↓↓↓
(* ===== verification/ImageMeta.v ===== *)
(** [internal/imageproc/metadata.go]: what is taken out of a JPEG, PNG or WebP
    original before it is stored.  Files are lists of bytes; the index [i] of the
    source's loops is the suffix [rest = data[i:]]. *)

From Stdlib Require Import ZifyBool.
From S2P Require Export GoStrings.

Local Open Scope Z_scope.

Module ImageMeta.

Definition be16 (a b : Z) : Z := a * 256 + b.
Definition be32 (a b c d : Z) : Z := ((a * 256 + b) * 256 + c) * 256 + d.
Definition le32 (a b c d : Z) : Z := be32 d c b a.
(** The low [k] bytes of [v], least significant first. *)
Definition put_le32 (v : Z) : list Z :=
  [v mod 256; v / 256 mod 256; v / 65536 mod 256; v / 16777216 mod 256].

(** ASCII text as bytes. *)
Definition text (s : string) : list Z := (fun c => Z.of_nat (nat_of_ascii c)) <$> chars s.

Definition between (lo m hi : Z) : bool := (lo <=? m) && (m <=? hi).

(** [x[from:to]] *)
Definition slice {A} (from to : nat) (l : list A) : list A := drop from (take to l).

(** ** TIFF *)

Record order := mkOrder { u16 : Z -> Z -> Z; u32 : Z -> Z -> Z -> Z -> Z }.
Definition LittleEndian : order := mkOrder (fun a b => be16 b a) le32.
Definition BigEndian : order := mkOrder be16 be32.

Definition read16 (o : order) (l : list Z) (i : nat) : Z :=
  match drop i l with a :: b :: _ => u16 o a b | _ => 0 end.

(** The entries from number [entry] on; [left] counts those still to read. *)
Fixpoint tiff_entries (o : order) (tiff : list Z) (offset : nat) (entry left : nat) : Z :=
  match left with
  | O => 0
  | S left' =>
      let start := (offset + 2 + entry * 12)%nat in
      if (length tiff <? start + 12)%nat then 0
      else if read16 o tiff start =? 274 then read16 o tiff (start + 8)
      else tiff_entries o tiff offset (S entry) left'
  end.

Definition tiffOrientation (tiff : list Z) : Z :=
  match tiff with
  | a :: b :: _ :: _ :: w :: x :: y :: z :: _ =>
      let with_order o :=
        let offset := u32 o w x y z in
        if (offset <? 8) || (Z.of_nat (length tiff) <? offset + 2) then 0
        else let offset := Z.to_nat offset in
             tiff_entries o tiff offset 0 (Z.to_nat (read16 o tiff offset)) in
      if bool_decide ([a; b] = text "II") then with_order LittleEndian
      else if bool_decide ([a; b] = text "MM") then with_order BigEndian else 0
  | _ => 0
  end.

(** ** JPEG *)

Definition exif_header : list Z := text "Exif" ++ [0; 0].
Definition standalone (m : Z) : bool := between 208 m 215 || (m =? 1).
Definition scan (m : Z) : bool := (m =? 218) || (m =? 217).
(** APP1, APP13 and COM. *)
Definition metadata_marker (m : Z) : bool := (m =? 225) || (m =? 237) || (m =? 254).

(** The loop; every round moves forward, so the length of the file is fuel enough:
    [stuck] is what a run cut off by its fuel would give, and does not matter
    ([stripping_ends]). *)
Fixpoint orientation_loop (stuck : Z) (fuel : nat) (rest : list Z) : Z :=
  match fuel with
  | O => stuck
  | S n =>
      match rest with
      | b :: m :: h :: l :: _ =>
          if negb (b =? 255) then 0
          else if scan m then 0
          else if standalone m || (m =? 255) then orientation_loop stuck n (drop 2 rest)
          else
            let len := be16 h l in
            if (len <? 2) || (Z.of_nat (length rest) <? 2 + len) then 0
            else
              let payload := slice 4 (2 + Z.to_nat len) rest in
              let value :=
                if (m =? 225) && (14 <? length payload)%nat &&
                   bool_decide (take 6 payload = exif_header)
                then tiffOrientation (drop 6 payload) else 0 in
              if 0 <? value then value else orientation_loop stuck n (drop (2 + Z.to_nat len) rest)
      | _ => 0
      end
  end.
↑↑↑
↓↓↓
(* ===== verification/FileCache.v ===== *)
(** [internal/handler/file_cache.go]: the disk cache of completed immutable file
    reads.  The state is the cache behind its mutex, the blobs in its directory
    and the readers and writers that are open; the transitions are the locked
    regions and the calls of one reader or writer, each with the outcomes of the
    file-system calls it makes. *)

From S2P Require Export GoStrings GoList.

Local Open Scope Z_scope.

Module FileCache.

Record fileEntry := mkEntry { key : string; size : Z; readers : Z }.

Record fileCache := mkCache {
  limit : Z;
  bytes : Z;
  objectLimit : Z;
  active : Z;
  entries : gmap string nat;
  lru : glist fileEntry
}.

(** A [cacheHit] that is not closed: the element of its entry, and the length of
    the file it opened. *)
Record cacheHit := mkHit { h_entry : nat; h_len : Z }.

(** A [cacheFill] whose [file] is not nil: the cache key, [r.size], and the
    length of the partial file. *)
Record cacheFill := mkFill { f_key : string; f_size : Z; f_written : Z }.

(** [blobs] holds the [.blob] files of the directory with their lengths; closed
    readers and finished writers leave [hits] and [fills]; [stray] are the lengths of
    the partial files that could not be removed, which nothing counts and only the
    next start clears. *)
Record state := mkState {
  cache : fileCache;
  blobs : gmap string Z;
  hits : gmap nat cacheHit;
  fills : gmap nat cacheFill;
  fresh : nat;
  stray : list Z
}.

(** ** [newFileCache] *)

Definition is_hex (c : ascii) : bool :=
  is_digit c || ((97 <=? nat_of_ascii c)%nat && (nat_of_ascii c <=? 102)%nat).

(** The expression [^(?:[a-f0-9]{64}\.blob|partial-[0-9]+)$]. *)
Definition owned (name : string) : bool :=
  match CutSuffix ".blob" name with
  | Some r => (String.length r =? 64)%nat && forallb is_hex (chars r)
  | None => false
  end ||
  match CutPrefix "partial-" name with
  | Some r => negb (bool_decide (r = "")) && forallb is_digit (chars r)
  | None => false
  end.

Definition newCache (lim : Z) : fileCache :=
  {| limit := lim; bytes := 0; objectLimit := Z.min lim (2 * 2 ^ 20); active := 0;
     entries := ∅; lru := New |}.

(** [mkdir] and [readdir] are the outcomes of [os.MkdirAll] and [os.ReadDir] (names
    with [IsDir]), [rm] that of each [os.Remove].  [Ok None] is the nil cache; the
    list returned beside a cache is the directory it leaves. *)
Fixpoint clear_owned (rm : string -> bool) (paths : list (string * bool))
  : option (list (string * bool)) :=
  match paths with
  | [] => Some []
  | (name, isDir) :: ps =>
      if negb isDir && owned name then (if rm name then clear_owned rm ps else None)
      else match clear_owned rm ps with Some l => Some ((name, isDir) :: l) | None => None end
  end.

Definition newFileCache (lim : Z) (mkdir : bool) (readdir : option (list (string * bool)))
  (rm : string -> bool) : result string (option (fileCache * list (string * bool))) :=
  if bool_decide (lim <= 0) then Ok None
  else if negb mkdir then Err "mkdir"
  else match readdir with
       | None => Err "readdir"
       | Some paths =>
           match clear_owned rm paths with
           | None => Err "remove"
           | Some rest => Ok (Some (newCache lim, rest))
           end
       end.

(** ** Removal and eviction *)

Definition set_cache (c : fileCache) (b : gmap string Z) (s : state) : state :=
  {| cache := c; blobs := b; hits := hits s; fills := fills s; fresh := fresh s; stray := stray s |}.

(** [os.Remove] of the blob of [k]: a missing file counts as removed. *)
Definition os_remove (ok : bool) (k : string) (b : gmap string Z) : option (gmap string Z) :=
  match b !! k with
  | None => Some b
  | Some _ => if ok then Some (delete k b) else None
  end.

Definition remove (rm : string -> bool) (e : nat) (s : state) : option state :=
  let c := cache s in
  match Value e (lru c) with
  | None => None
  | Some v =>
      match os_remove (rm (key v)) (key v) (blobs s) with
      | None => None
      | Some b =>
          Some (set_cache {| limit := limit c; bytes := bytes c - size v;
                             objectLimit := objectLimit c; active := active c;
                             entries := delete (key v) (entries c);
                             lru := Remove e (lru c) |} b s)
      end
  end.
↑↑↑
↓↓↓
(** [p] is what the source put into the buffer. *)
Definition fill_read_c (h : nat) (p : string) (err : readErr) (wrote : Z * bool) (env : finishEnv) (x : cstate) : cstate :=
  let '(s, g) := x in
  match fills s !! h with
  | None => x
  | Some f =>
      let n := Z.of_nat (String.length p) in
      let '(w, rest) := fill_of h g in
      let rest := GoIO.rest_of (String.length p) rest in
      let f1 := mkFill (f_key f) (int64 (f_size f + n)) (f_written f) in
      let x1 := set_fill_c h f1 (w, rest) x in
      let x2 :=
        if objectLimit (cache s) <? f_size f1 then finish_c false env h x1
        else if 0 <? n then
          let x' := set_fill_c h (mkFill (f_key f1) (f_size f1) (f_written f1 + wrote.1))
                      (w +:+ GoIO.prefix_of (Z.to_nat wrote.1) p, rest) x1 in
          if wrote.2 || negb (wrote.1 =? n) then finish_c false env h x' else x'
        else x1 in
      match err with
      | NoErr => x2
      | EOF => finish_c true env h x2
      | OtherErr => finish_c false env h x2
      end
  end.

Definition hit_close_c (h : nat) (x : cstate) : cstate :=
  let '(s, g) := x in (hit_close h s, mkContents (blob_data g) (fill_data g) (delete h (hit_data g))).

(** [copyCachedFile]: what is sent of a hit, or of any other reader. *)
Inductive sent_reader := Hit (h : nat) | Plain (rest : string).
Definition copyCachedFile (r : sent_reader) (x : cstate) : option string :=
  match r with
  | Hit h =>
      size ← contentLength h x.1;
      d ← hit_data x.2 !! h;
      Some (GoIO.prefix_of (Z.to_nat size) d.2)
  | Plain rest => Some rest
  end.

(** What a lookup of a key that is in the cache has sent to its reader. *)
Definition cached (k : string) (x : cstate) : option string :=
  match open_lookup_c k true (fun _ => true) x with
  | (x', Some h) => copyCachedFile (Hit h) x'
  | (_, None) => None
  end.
↑↑↑
-- TASK TO COMPLETE --
For every line above that has "Plain" in it, copy the line.

-- SOLVED PROBLEM --
Inductive sent_reader := Hit (h : nat) | Plain (rest : string).
  | Plain rest => Some rest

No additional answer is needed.